Task material:
(* ===== verification/Resolver.v ===== *)
(** * Resolution of run requests (protocol/resolvedrun/resolver.go)

    [NewResolver] checks an administrator's configuration once; [Resolve]
    turns an authorized request into a resolved run.  [clone] marshals a value
    and decodes it again: empty slices become nil, raw messages are compacted,
    and invalid UTF-8 is replaced (only a credential username can hold any at
    that point, every other string has been validated). *)
From stdpp Require Import base list strings gmap.
From Stdlib Require Import ZArith Lia Ascii.
From S2P Require Import Prelude GoStrings GoUrl GoJson Contract Validation Decode.


Local Open Scope Z_scope.
Local Open Scope go_scope.
Local Open Scope string_scope.

Inductive resolver_error : Type :=
  | ErrInvalidConfiguration
  | ErrInvalidRunRequest
  | ErrUnknownProfile
  | ErrUnknownWorkflow
  | ErrSelectionDenied
  | ErrInvalidRenderBinding.

(** ** Clones *)

Definition clone_Lifecycle (l : Lifecycle) : Lifecycle := mkLifecycle (omit (lc_CompleteOn l)) (omit (lc_FailOn l)).

Definition clone_Repository (r : Repository) : Repository :=
  mkRepository (rp_CheckoutTarget r) (rp_BrokerRepository r) (rp_URL r) (rp_Path r) (rp_Upstream r)
    (rp_CredentialProvider r) (to_valid_utf8 (rp_CredentialUsername r)) (rp_Identity r).

Definition clone_Broker (b : Broker) : Broker := mkBroker (omit (map canonical_Grant <$> b_Grants b)).

Definition clone_Defaults (d : PlatformDefaults) : PlatformDefaults :=
  mkPlatformDefaults (pd_Image d) (canonical_Runtime (pd_Runtime d)) (Compact (pd_AgentConfig d)) (pd_Resources d)
    (clone_Lifecycle (pd_Lifecycle d)).

Definition clone_Workflow (w : Workflow) : Workflow :=
  mkWorkflow (wf_Name w) (omit (map clone_Repository <$> wf_Repositories w)) (wf_WorkspaceInstructions w)
    (clone_Lifecycle <$> wf_Lifecycle w).

Definition clone_Profile (p : Profile) : Profile :=
  mkProfile (pf_Name p) (pf_Image p) (canonical_Runtime <$> pf_Runtime p) (Compact (pf_AgentConfig p)) (pf_Resources p)
    (clone_Lifecycle <$> pf_Lifecycle p) (omit (map canonical_Mapping <$> pf_CredentialProviders p))
    (pf_DefaultCredentialProvider p) (clone_Broker (pf_Broker p)) (canonical_Egress (pf_Egress p))
    (pf_WorkspaceInstructions p) (pf_AllowedBackends p) (pf_DefaultBackend p) (pf_AllowedRetentions p).

(** ** The resolver *)

(** The maps of the resolver, in the order of the configuration: their keys
    are the names, which [NewResolver] has found distinct. *)
Record Resolver := mkResolver {
  rv_defaults : PlatformDefaults;
  rv_profiles : list Profile;
  rv_workflows : list Workflow;
  rv_backends : list ExecutionBackend;
  rv_retentions : list RetentionPolicy
}.

Definition find_named {A} (name : A -> string) (l : list A) (wanted : string) : option A :=
  List.find (fun x => name x =? wanted) l.

(** [(image, runtime, agentConfig, resources, lifecycle)] of a profile. *)
Definition effective (defaults : PlatformDefaults) (profile : Profile) : string * Runtime * string * Resources * Lifecycle :=
  (if pf_Image profile =? "" then pd_Image defaults else pf_Image profile,
   canonical_Runtime (default (pd_Runtime defaults) (pf_Runtime profile)),
   Compact (if (len (pf_AgentConfig profile) =? 0)%Z then pd_AgentConfig defaults else pf_AgentConfig profile),
   default (pd_Resources defaults) (pf_Resources profile),
   clone_Lifecycle (default (pd_Lifecycle defaults) (pf_Lifecycle profile))).

Definition pathBase (value : string) : string :=
  let base := match cut_last value "/"%char with Some (_, b) => b | None => value end in
  if (4 <? len base)%Z then TrimSuffix base ".git" else base.

Definition workflow_path (repository : Repository) : string :=
  if rp_Path repository =? "" then pathBase (rp_CheckoutTarget repository) else rp_Path repository.

Definition validateWorkflowRepositories (repositories : list Repository) : result resolver_error unit :=
  let no (bad : bool) : result resolver_error unit := if bad then Err ErrInvalidConfiguration else Ok tt in
  each_seen (fun seen repository =>
    let anonymous := rp_CredentialProvider repository =? "" in
    no (negb (validRepositoryID (rp_CheckoutTarget repository))
        || negb (repositoryTargetFromURL (rp_URL repository) =? rp_CheckoutTarget repository)
        || negb (rp_Upstream repository =? "") && (repositoryTargetFromURL (rp_Upstream repository) =? "")
        || negb (validCheckoutPath (rp_Path repository))
        || anonymous && negb (rp_BrokerRepository repository =? "")
        || anonymous && bool_decide (is_Some (rp_Identity repository))
        || negb anonymous && negb (validRepositoryID (rp_BrokerRepository repository))
        || negb anonymous && negb (validProvider (rp_CredentialProvider repository))
        || negb (is_nil (validateRepositoryIdentity (rp_Identity repository)))) |>>
    no (mem (rp_CheckoutTarget repository) (map rp_CheckoutTarget seen)) |>>
    no (mem (workflow_path repository) (map workflow_path seen))) [] repositories.

Definition unique_known (known : list string) (names : list string) : bool :=
  is_nil (each_seen (fun seen name =>
    reject (negb (mem name known) || negb (validName name)) "" |>> reject (mem name seen) "") [] names).

Definition validateAllowedSelections (profile : Profile) (backends : list ExecutionBackend)
    (retentions : list RetentionPolicy) : bool :=
  validName (pf_DefaultBackend profile) && containsString (elems (pf_AllowedBackends profile)) (pf_DefaultBackend profile)
  && unique_known (map xb_Name backends) (elems (pf_AllowedBackends profile))
  && unique_known (map rpol_Name retentions) (elems (pf_AllowedRetentions profile)).

Definition stringTrimSpace (value : string) : string :=
  Trim value (String "032" (String "009" (String "013" (String "010" "")))).

(** The checks of one entry of the configuration after those before it. *)
Definition check_backend (seen : list ExecutionBackend) (backend : ExecutionBackend) : bool :=
  validName (xb_Name backend) && validName (xb_Kind backend) && negb (mem (xb_Name backend) (map xb_Name seen)).

Definition check_retention (seen : list RetentionPolicy) (retention : RetentionPolicy) : bool :=
  validName (rpol_Name retention) && validateTTL (rpol_TTL retention) && negb (mem (rpol_Name retention) (map rpol_Name seen)).

Definition check_workflow (seen : list Workflow) (workflow : Workflow) : bool :=
  validName (wf_Name workflow) && (size (wf_Repositories workflow) <=? MaxRepositories)%Z
  && is_nil (validateInstructions (wf_WorkspaceInstructions workflow))
  && is_nil (validateWorkflowRepositories (elems (wf_Repositories workflow)))
  && match wf_Lifecycle workflow with Some l => is_nil (validateLifecycle l) | None => true end
  && negb (mem (wf_Name workflow) (map wf_Name seen)).

Definition check_profile (defaults : PlatformDefaults) (backends : list ExecutionBackend) (retentions : list RetentionPolicy)
    (seen : list Profile) (profile : Profile) : bool :=
  validName (pf_Name profile) && is_nil (validateInstructions (pf_WorkspaceInstructions profile))
  && negb (size (pf_AllowedBackends profile) =? 0)%Z && (size (pf_AllowedBackends profile) <=? MaxExecutionBackends)%Z
  && negb (size (pf_AllowedRetentions profile) =? 0)%Z && (size (pf_AllowedRetentions profile) <=? MaxRetentionPolicies)%Z
  && (size (pf_CredentialProviders profile) <=? MaxCredentialProviderMappings)%Z
  && negb (mem (pf_Name profile) (map pf_Name seen))
  && ((pf_Image profile =? "") || (pf_Image profile =? stringTrimSpace (pf_Image profile)) && negb (containsControl (pf_Image profile)))
  && (let '(image, runtime, agentConfig, resources, lifecycle) := effective defaults profile in
      is_nil (validateEffective image runtime agentConfig resources lifecycle))
  && is_nil (validateBrokerAndEgress (pf_Broker profile) (pf_Egress profile))
  && validateAllowedSelections profile backends retentions
  && is_nil (validateMappingsAndRepositories (elems (pf_CredentialProviders profile)) [] (pf_Broker profile) (pf_Egress profile))
  && validDefaultCredentialProvider (pf_DefaultCredentialProvider profile) (elems (pf_CredentialProviders profile)).

Definition all_seen {A} (check : list A -> A -> bool) (l : list A) : bool :=
  is_nil (each_seen (fun seen x => reject (negb (check seen x)) "") [] l).

Definition bounded {A} (s : slice A) (maximum : Z) : bool := negb (size s =? 0)%Z && (size s <=? maximum)%Z.

Definition NewResolver (configuration : TrustedConfiguration) : result resolver_error Resolver :=
  let d := tc_Defaults configuration in
  let defaults := clone_Defaults d in
  let backends := elems (tc_ExecutionBackends configuration) in
  let retentions := elems (tc_RetentionPolicies configuration) in
  if bounded (tc_Profiles configuration) MaxProfiles && bounded (tc_Workflows configuration) MaxWorkflows
     && bounded (tc_ExecutionBackends configuration) MaxExecutionBackends
     && bounded (tc_RetentionPolicies configuration) MaxRetentionPolicies
     && is_nil (validateEffective (pd_Image d) (pd_Runtime d) (pd_AgentConfig d) (pd_Resources d) (pd_Lifecycle d))
     && all_seen check_backend backends && all_seen check_retention retentions
     && all_seen check_workflow (elems (tc_Workflows configuration))
     && all_seen (check_profile defaults backends retentions) (elems (tc_Profiles configuration))
  then Ok (mkResolver defaults (map clone_Profile (elems (tc_Profiles configuration)))
             (map clone_Workflow (elems (tc_Workflows configuration))) backends retentions)
  else Err ErrInvalidConfiguration.

(** ** Resolving a request *)

Definition selectionAuthorized (selections : list AuthorizedSelection) (profile workflow : string) : bool :=
  existsb (fun selection => (as_Profile selection =? profile) && containsString (elems (as_Workflows selection)) workflow)
    selections.

Definition resolved_run (resolver : Resolver) (authorization : AuthorizationContext) (request : LocalRunRequest)
    (profile : Profile) (workflow : Workflow) (backend : ExecutionBackend) (retention : RetentionPolicy) : ResolvedAgentRun :=
  let '(image, runtime, agentConfig, resources, profileLifecycle) := effective (rv_defaults resolver) profile in
  let lifecycle := match wf_Lifecycle workflow with Some l => clone_Lifecycle l | None => profileLifecycle end in
  mkResolvedAgentRun ContractVersion (lr_RunID request) (ac_Principal authorization) (lr_SourceURL request)
    (pf_Name profile) (wf_Name workflow) image runtime (Compact agentConfig) (lr_Prompt request)
    (omit (map clone_Repository <$> wf_Repositories workflow)) (omit (map canonical_Mapping <$> pf_CredentialProviders profile))
    (pf_DefaultCredentialProvider profile) (clone_Broker (pf_Broker profile)) (canonical_Egress (pf_Egress profile))
    (mkWorkspaceInstructions (pf_WorkspaceInstructions profile) (wf_WorkspaceInstructions workflow)) resources
    (rpol_Persistence retention) (rpol_Name retention) (rpol_TTL retention) lifecycle backend.

Definition Resolve (resolver : Resolver) (authorization : AuthorizationContext) (request : LocalRunRequest)
  : result resolver_error ResolvedAgentRun :=
  if negb (is_nil (ValidateLocalRunRequest request)) || negb (is_nil (ValidateAuthorizationContext authorization))
  then Err ErrInvalidRunRequest
  else if negb (selectionAuthorized (elems (ac_Selections authorization)) (lr_Profile request) (lr_Workflow request))
  then Err ErrSelectionDenied
  else match find_named pf_Name (rv_profiles resolver) (lr_Profile request) with
  | None => Err ErrUnknownProfile
  | Some profile =>
      match find_named wf_Name (rv_workflows resolver) (lr_Workflow request) with
      | None => Err ErrUnknownWorkflow
      | Some workflow =>
          let backendName := if lr_Backend request =? "" then pf_DefaultBackend profile else lr_Backend request in
          if negb (containsString (elems (pf_AllowedBackends profile)) backendName)
             || negb (containsString (elems (pf_AllowedRetentions profile)) (lr_Retention request))
          then Err ErrSelectionDenied
          else match find_named xb_Name (rv_backends resolver) backendName,
                     find_named rpol_Name (rv_retentions resolver) (lr_Retention request) with
          | Some backend, Some retention =>
              if negb (is_nil (validateMappingsAndRepositories (elems (pf_CredentialProviders profile))
                         (elems (wf_Repositories workflow)) (pf_Broker profile) (pf_Egress profile)))
              then Err ErrInvalidConfiguration
              else
                let resolved := resolved_run resolver authorization request profile workflow backend retention in
                if negb (is_nil (ValidateResolvedAgentRun resolved)) then Err ErrInvalidConfiguration
                else Ok (canonical resolved)
          | _, _ => Err ErrSelectionDenied
          end
      end
  end.

(** * Typed runtime selectors (protocol/resolvedrun/runtime_selection.go) *)

Local Open Scope Z_scope.
Local Open Scope go_scope.
Local Open Scope string_scope.

(** [key, _, ok := strings.Cut(assignment, "=")] *)
Definition assignment_key (assignment : string) : string :=
  let '(key, _, ok) := Cut assignment "="%char in if ok then TrimSpace key else "".

Definition codexConfigKey (args : list string) (index : nat) : string :=
  let arg := nth index args "" in
  if (arg =? "--config") || (arg =? "-c") then
    match nth_error args (S index) with
    | Some assignment => assignment_key assignment
    | None => ""
    end
  else if HasPrefix arg "--config=" then assignment_key (TrimPrefix arg "--config=")
  else if HasPrefix arg "-c" && negb (HasPrefix arg "--") then
    assignment_key (TrimPrefix (TrimPrefix arg "-c") "=")
  else "".

Definition argumentSelectsModel (args : list string) (index : nat) (runtimeType : string) : bool :=
  let arg := nth index args "" in
  (arg =? "--model") || HasPrefix arg "--model=" || HasPrefix arg "-m" && negb (HasPrefix arg "--")
  || (runtimeType =? "codex") && (codexConfigKey args index =? "model").

Definition argumentSelectsEffort (args : list string) (index : nat) (runtimeType : string) : bool :=
  let arg := nth index args "" in
  if runtimeType =? "claude" then (arg =? "--effort") || HasPrefix arg "--effort="
  else codexConfigKey args index =? "model_reasoning_effort".

(** The selectors a typed selection stands for. *)
Definition selectors (selection : Runtime) : list string :=
  ((if rt_Model selection =? "" then [] else ["--model"; rt_Model selection]) ++
   (if rt_Effort selection =? "" then []
    else if rt_Type selection =? "codex" then ["--config"; ("model_reasoning_effort=" ++ rt_Effort selection)%string]
    else ["--effort"; rt_Effort selection]))%list.

Definition check_argument (args : list string) (selection : Runtime) (index : nat) : result string unit :=
  reject (nth index args "" =? "--") "runtime args conflict with typed selection end-of-options boundary" |>>
  reject (negb (rt_Model selection =? "") && argumentSelectsModel args index (rt_Type selection))
    "runtime args conflict with typed model" |>>
  reject (negb (rt_Effort selection =? "") && argumentSelectsEffort args index (rt_Type selection))
    "runtime args conflict with typed effort".

Definition ApplyRuntimeSelectionArguments (args : list string) (selection : Runtime) : result string (list string) :=
  if (rt_Model selection =? "") && (rt_Effort selection =? "") then Ok args
  else if negb (rt_Type selection =? "codex") && negb (rt_Type selection =? "claude")
  then Err "runtime selection is unsupported"
  else each (check_argument args selection) (seq 0 (length args)) |>>
       Ok (args ++ selectors selection)%list.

What you need to do:
The lines to return are those holding the string "Require" anywhere in the listing above.

Finished exercise:
From stdpp Require Import base list strings gmap.
From Stdlib Require Import ZArith Lia Ascii.
From S2P Require Import Prelude GoStrings GoUrl GoJson Contract Validation Decode.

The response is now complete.